The problem :: Each line below from the one containing "- rewrite filter_cons_False" through the one containing "(clockReads w))))] /\" should be output exactly as it stands, and no other line should appear.

+ + + + + + +

Lemma GeckoEngine_fan_logs p ms tr r :
  GeckoEngine.FanOutShape p ms tr r ->
  logsOf tr =
    (fun _ => (LevelError, "driver error"))
      <$> filter (fun c => isError c.2 = true) (driverCalls p tr).
Proof.
  induction 1; rewrite ?driverCalls_handle, ?driverCalls_log.
  - done.
  - rewrite filter_cons_False by done. exact IHFanOutShape.
  - rewrite filter_cons_True by done. rewrite fmap_cons.
    change (logsOf (EvDriverHandle p d (Returns (Some e))
                    :: EvLog LevelError "driver error" :: tr))
      with ((LevelError, "driver error") :: logsOf tr).
    by rewrite IHFanOutShape.
  - by rewrite filter_cons_False by done.
Qed.

Lemma GeckoEngine_handleDrivers_spec en p w s :
  sessions w !! p = Some s ->
  exists r logs tr sb,
    logs = (if IsVerboseEnabled en
            then [EvLog LevelDebug ("Driver dispatch, Topic: " +:+ topic s)] else []) /\
    GeckoEngine.FanOutShape p (driversFor en (topic s)) tr r /\
    trace (GeckoEngine.handleDrivers en p w) =
      EvAddAttribute p "Driver.Start" (VTime (clock w (clockReads w)))
        :: logs ++ tr ++ fanTail p r
        ++ [EvAddAttribute p "Driver.End" (VTime (clock w (S (clockReads w))))] /\
    result (GeckoEngine.handleDrivers en p w) = r /\
    sessions (final (GeckoEngine.handleDrivers en p w)) =
      <[p := setAttributes sb
               (<["Driver.End" := VTime (clock w (S (clockReads w)))]> (attributes sb))]>
        (sessions w) /\
    dispatcher (final (GeckoEngine.handleDrivers en p w)) =
      enqueueAll (sendsOf (fanTail p r)) (dispatcher w).
Proof.
  intros Hp.
  set (s0 := setAttributes s
               (<["Driver.Start" := VTime (clock w (clockReads w))]> (attributes s))).
  set (w0 := setSessions (tick w) (<[p := s0]> (sessions w))).
  assert (Hp0 : sessions w0 !! p = Some s0) by apply lookup_insert_eq.
  set (logs := if IsVerboseEnabled en
               then [EvLog LevelDebug ("Driver dispatch, Topic: " +:+ topic s)]
               else []).
  assert (Hlog : OnIfLogV en
                   (do tp <- Session_Topic p;
                    Msgf LevelDebug ("Driver dispatch, Topic: " +:+ tp)) w0
                 = (Ok tt, w0, logs)).
  { unfold OnIfLogV, logs. destruct (IsVerboseEnabled en); [|done].
    rewrite (bind_Ok _ _ _ _ _ _ (Session_Topic_run _ _ _ Hp0)). reflexivity. }
  destruct (GeckoEngine_runDrivers_spec en p (drivers en) w0 s0 Hp0)
    as (r & w1 & tr & s1 & Hrun & Hshape & Hev).
  pose proof (GeckoEngine_fan_calls _ _ _ _ Hshape) as (_ & Hnosend & _ & _).
  assert (Hbody : exists wb,
             GeckoEngine.handleDrivers_body en p w0 = (r, wb, logs ++ tr ++ fanTail p r) /\
             evolves p 0 (tr ++ fanTail p r) w0 s0 wb s1).
  { unfold GeckoEngine.handleDrivers_body.
    rewrite (bind_Ok _ _ _ _ _ _ Hlog).
    destruct r as [[]|v].
    - rewrite (bind_Ok _ _ _ _ _ _ Hrun). unfold result, final, trace. simpl.
      eexists. split; [reflexivity|].
      apply (evolves_trans p 0 0 tr [_] w0 s0 w1 s1); [done|].
      apply evolves_send. by eapply evolves_lookup.
    - rewrite (bind_Panicked _ _ _ _ _ _ Hrun). unfold result, final, trace. simpl.
      eexists. split; [by rewrite app_nil_r|]. by rewrite app_nil_r. }
  destruct Hbody as (wb & Hbody & Hevb).
  pose proof (evolves_lookup _ _ _ _ _ _ _ Hevb) as Hpb.
  destruct Hevb as (Hs & Hd & Hc & Hr & Hi).
  unfold GeckoEngine.handleDrivers.
  rewrite (GeckoEngine_frame p w s _ _ _ _ _ _ _ Hp Hbody Hpb).
  unfold result, final, trace. simpl.
  exists r, logs, tr, s1.
  split; [done|]. split; [exact Hshape|].
  rewrite Hc, Hr. simpl. rewrite Nat.add_0_r.
  split; [by rewrite <- !app_assoc|]. split; [done|].
  split; [rewrite Hs; simpl; by rewrite !insert_insert_eq|].
  by rewrite Hd, sendsOf_app, Hnosend.
Qed.

(** X16: the driver stage of the earlier engine calls the matching
    drivers in registration order.  A driver that returns an error does
    not stop the others: each such error is logged once at error level
    (and nothing else is logged at that level), every matching driver is
    called, and the context goes to the output channel.  Only a panic of a
    [Handle] ends the fan-out: it leaves the handler unrecovered and the
    context is put on no channel. *)
Theorem GeckoEngine_drivers_fan_out en p w s :
  sessions w !! p = Some s ->
  let run := GeckoEngine.handleDrivers en p w in
  let calls := driverCalls p (trace run) in
  calls.*1 `prefix_of` driversFor en (topic s) /\
  filter (fun l => l.1 = LevelError) (logsOf (trace run)) =
    ((fun _ => (LevelError, "driver error")) <$> filter (fun c => isError c.2 = true) calls) /\
  (Forall (fun c => isPanics c.2 = false) calls ->
   calls.*1 = driversFor en (topic s) /\
   sendsOf (trace run) = [(StageLv2, p)] /\
   dispatcher (final run) = enqueue StageLv2 p (dispatcher w) /\
   result run = Ok tt) /\
  (forall d v, (d, Panics v) ∈ calls ->
     result run = Panicked v /\
     sendsOf (trace run) = [] /\
     dispatcher (final run) = dispatcher w).
Proof.
  intros Hp run calls.
  destruct (GeckoEngine_handleDrivers_spec en p w s Hp)
    as (r & logs & tr & sb & Hlogs & Hshape & Htr & Hres & Hs & Hd).
  fold run in Htr, Hres, Hs, Hd.
  destruct (GeckoEngine_fan_calls _ _ _ _ Hshape) as (Hpre & Hnosend & Hall & Hpanic).
  assert (Hisl : forallb isLog logs = true).
  { rewrite Hlogs. by destruct (IsVerboseEnabled en). }
  assert (Hcalls : calls = driverCalls p tr).
  { unfold calls. rewrite Htr. unfold driverCalls at 1.
    rewrite GeckoEngine_framed by done.
    fold (driverCalls p (tr ++ fanTail p r)).
    rewrite driverCalls_app.
    assert (Htail : driverCalls p (fanTail p r) = []) by (by destruct r).
    by rewrite Htail, app_nil_r. }
  assert (Hsends : sendsOf (trace run) = sendsOf (fanTail p r)).
  { rewrite Htr. unfold sendsOf at 1.
    rewrite GeckoEngine_framed by done.
    fold (sendsOf (tr ++ fanTail p r)). by rewrite sendsOf_app, Hnosend. }
  rewrite Hcalls.
  split; [exact Hpre|]. split.
  { rewrite Htr.
    change (logsOf (EvAddAttribute p "Driver.Start" (VTime (clock w (clockReads w)))
                    :: logs ++ tr ++ fanTail p r
                    ++ [EvAddAttribute p "Driver.End" (VTime (clock w (S (clockReads w))))]))
      with (logsOf (logs ++ tr ++ fanTail p r
                    ++ [EvAddAttribute p "Driver.End" (VTime (clock w (S (clockReads w))))])).
    unfold logsOf at 1. rewrite !omap_app. fold (logsOf tr).
    assert (Htail : omap (fun e => match e with EvLog lvl msg => Some (lvl, msg) | _ => None end)
                      (fanTail p r) = []) by (by destruct r).
    rewrite Htail. simpl. rewrite app_nil_r, filter_app.
    assert (Hdebug : filter (fun l : Level * string => l.1 = LevelError)
                       (omap (fun e => match e with
                                       | EvLog lvl msg => Some (lvl, msg) | _ => None end)
                          logs) = []).
    { rewrite Hlogs. by destruct (IsVerboseEnabled en). }
    rewrite Hdebug. simpl.
    rewrite (GeckoEngine_fan_logs _ _ _ _ Hshape).
    generalize (filter (fun c : Driver * Outcome => isError c.2 = true) (driverCalls p tr)).
    intros l. induction l as [|c l IH]; [done|].
    rewrite fmap_cons, filter_cons_True by done. by rewrite IH. }
  split.
  - intros Hno. destruct (Hall Hno) as [-> Heq]. split; [done|].
    rewrite Hsends, Hd, Hres. by simpl.
  - intros d v Hin. rewrite (Hpanic d v Hin) in *.
    rewrite Hsends, Hd, Hres. by simpl.
Qed.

+ + + + + + +

Expected answer ::
  - rewrite filter_cons_False by done. exact IHFanOutShape.
  - rewrite filter_cons_True by done. rewrite fmap_cons.
    change (logsOf (EvDriverHandle p d (Returns (Some e))
                    :: EvLog LevelError "driver error" :: tr))
      with ((LevelError, "driver error") :: logsOf tr).
    by rewrite IHFanOutShape.
  - by rewrite filter_cons_False by done.
Qed.

Lemma GeckoEngine_handleDrivers_spec en p w s :
  sessions w !! p = Some s ->
  exists r logs tr sb,
    logs = (if IsVerboseEnabled en
            then [EvLog LevelDebug ("Driver dispatch, Topic: " +:+ topic s)] else []) /\
    GeckoEngine.FanOutShape p (driversFor en (topic s)) tr r /\
    trace (GeckoEngine.handleDrivers en p w) =
      EvAddAttribute p "Driver.Start" (VTime (clock w (clockReads w)))
        :: logs ++ tr ++ fanTail p r
        ++ [EvAddAttribute p "Driver.End" (VTime (clock w (S (clockReads w))))] /\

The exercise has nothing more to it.